*How to complete this task:*
Retype the listing that follows, exactly as written.

*Materials provided:*
####################

Fixpoint ticks (n : nat) (uninit : StreamObject) (update : StreamObject -> StreamObject) :
    prog StreamConfiguration unit :=
  match n with
  | O => ret tt
  | S n' => timer_event uninit update ;; ticks n' uninit update
  end.

Lemma out_of_step_tick c o1 o2 st1 st2 i1 i2 held pending uninit update :
  config_holds c [o1; o2] held pending -> c_active c = true -> o1 <> o2 ->
  c_heap c !! o1 = Some st1 -> c_heap c !! o2 = Some st2 ->
  slow i1 st1 -> slow i2 st2 -> i1 <> i2 ->
  exists c' st1' st2', timer_event uninit update c = Done (tt, c') /\
    config_holds c' [o1; o2] held pending /\ c_active c' = true /\
    c_heap c' !! o1 = Some st1' /\ c_heap c' !! o2 = Some st2' /\
    slow (next_phase i1) st1' /\ slow (next_phase i2) st2' /\
    c_events c' = c_events c /\ c_socket c' = c_socket c.
Proof.
  intros H Ha Hne E1 E2 S1 S2 Hi.
  destruct (th_heap _ _ _ (ch_table _ _ _ _ H) o1 st1 E1) as [Ho1 W1].
  destruct (th_heap _ _ _ (ch_table _ _ _ _ H) o2 st2 E2) as [Ho2 W2].
  destruct (streamUpdate_done c o1 st1 Ho1 E1 W1) as (r1 & _ & Wr1 & U1 & Eu1).
  destruct (slow_tick i1 st1 r1 S1 W1 U1) as [D1 T1]. rewrite D1 in Eu1.
  set (c1 := set_tasks _ (set_streams_heap (<[o1 := _]> _) c)) in Eu1.
  assert (H1 : config_holds c1 [o1; o2] held pending).
  { destruct (streamUpdate_holds c _ _ _ o1 st1 H E1) as (b & c' & E & H' & _). rewrite Eu1 in E. by simplify_eq. }
  assert (E2' : c_heap c1 !! o2 = Some st2) by (cbn; by rewrite lookup_insert_ne).
  destruct (streamUpdate_done c1 o2 st2 Ho2 E2' W2) as (r2 & _ & Wr2 & U2 & Eu2).
  destruct (slow_tick i2 st2 r2 S2 W2 U2) as [D2 T2]. rewrite D2 in Eu2.
  set (c2 := set_tasks _ (set_streams_heap (<[o2 := _]> _) c1)) in Eu2.
  assert (H2 : config_holds c2 [o1; o2] held pending).
  { destruct (streamUpdate_holds c1 _ _ _ o2 st2 H1 E2') as (b & c' & E & H' & _). rewrite Eu2 in E. by simplify_eq. }
  exists c2, (ticked r1 st1), (ticked r2 st2). split.
  { unfold timer_event, streamTimerCallback. rewrite bind_get, Ha, bind_get.
    rewrite (is_empty_holds _ _ (th_list _ _ _ (ch_table _ _ _ _ H))), bool_decide_false by done. cbn [negb].
    unfold bind at 1, iterate_streams. rewrite (iterate_holds _ _ _ _ (th_list _ _ _ (ch_table _ _ _ _ H))).
    cbn [obind fold_left fst snd]. rewrite (bind_done _ _ _ _ _ Eu1). unfold ret at 1. cbn [obind fst snd].
    rewrite (bind_done _ _ _ _ _ Eu2). unfold ret at 1. cbn [obind andb].
    assert (F : (i1 =? 2)%nat && (i2 =? 2)%nat = false).
    { destruct (Nat.eqb_spec i1 2), (Nat.eqb_spec i2 2); try done. lia. }
    rewrite F. done. }
  split; [done|]. split; [done|].
  split; [cbn; rewrite lookup_insert_ne by done; apply lookup_insert_eq|].
  split; [cbn; apply lookup_insert_eq|]. by split.
Qed.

####################

*Task response:*
Fixpoint ticks (n : nat) (uninit : StreamObject) (update : StreamObject -> StreamObject) :
    prog StreamConfiguration unit :=
  match n with
  | O => ret tt
  | S n' => timer_event uninit update ;; ticks n' uninit update
  end.

Lemma out_of_step_tick c o1 o2 st1 st2 i1 i2 held pending uninit update :
  config_holds c [o1; o2] held pending -> c_active c = true -> o1 <> o2 ->
  c_heap c !! o1 = Some st1 -> c_heap c !! o2 = Some st2 ->
  slow i1 st1 -> slow i2 st2 -> i1 <> i2 ->
  exists c' st1' st2', timer_event uninit update c = Done (tt, c') /\
    config_holds c' [o1; o2] held pending /\ c_active c' = true /\
    c_heap c' !! o1 = Some st1' /\ c_heap c' !! o2 = Some st2' /\
    slow (next_phase i1) st1' /\ slow (next_phase i2) st2' /\
    c_events c' = c_events c /\ c_socket c' = c_socket c.
Proof.
  intros H Ha Hne E1 E2 S1 S2 Hi.
  destruct (th_heap _ _ _ (ch_table _ _ _ _ H) o1 st1 E1) as [Ho1 W1].
  destruct (th_heap _ _ _ (ch_table _ _ _ _ H) o2 st2 E2) as [Ho2 W2].
  destruct (streamUpdate_done c o1 st1 Ho1 E1 W1) as (r1 & _ & Wr1 & U1 & Eu1).
  destruct (slow_tick i1 st1 r1 S1 W1 U1) as [D1 T1]. rewrite D1 in Eu1.
  set (c1 := set_tasks _ (set_streams_heap (<[o1 := _]> _) c)) in Eu1.
  assert (H1 : config_holds c1 [o1; o2] held pending).
  { destruct (streamUpdate_holds c _ _ _ o1 st1 H E1) as (b & c' & E & H' & _). rewrite Eu1 in E. by simplify_eq. }
  assert (E2' : c_heap c1 !! o2 = Some st2) by (cbn; by rewrite lookup_insert_ne).
  destruct (streamUpdate_done c1 o2 st2 Ho2 E2' W2) as (r2 & _ & Wr2 & U2 & Eu2).
  destruct (slow_tick i2 st2 r2 S2 W2 U2) as [D2 T2]. rewrite D2 in Eu2.
  set (c2 := set_tasks _ (set_streams_heap (<[o2 := _]> _) c1)) in Eu2.
  assert (H2 : config_holds c2 [o1; o2] held pending).
  { destruct (streamUpdate_holds c1 _ _ _ o2 st2 H1 E2') as (b & c' & E & H' & _). rewrite Eu2 in E. by simplify_eq. }
  exists c2, (ticked r1 st1), (ticked r2 st2). split.
  { unfold timer_event, streamTimerCallback. rewrite bind_get, Ha, bind_get.
    rewrite (is_empty_holds _ _ (th_list _ _ _ (ch_table _ _ _ _ H))), bool_decide_false by done. cbn [negb].
    unfold bind at 1, iterate_streams. rewrite (iterate_holds _ _ _ _ (th_list _ _ _ (ch_table _ _ _ _ H))).
    cbn [obind fold_left fst snd]. rewrite (bind_done _ _ _ _ _ Eu1). unfold ret at 1. cbn [obind fst snd].
    rewrite (bind_done _ _ _ _ _ Eu2). unfold ret at 1. cbn [obind andb].
    assert (F : (i1 =? 2)%nat && (i2 =? 2)%nat = false).
    { destruct (Nat.eqb_spec i1 2), (Nat.eqb_spec i2 2); try done. lia. }
    rewrite F. done. }
  split; [done|]. split; [done|].
  split; [cbn; rewrite lookup_insert_ne by done; apply lookup_insert_eq|].
  split; [cbn; apply lookup_insert_eq|]. by split.
Qed.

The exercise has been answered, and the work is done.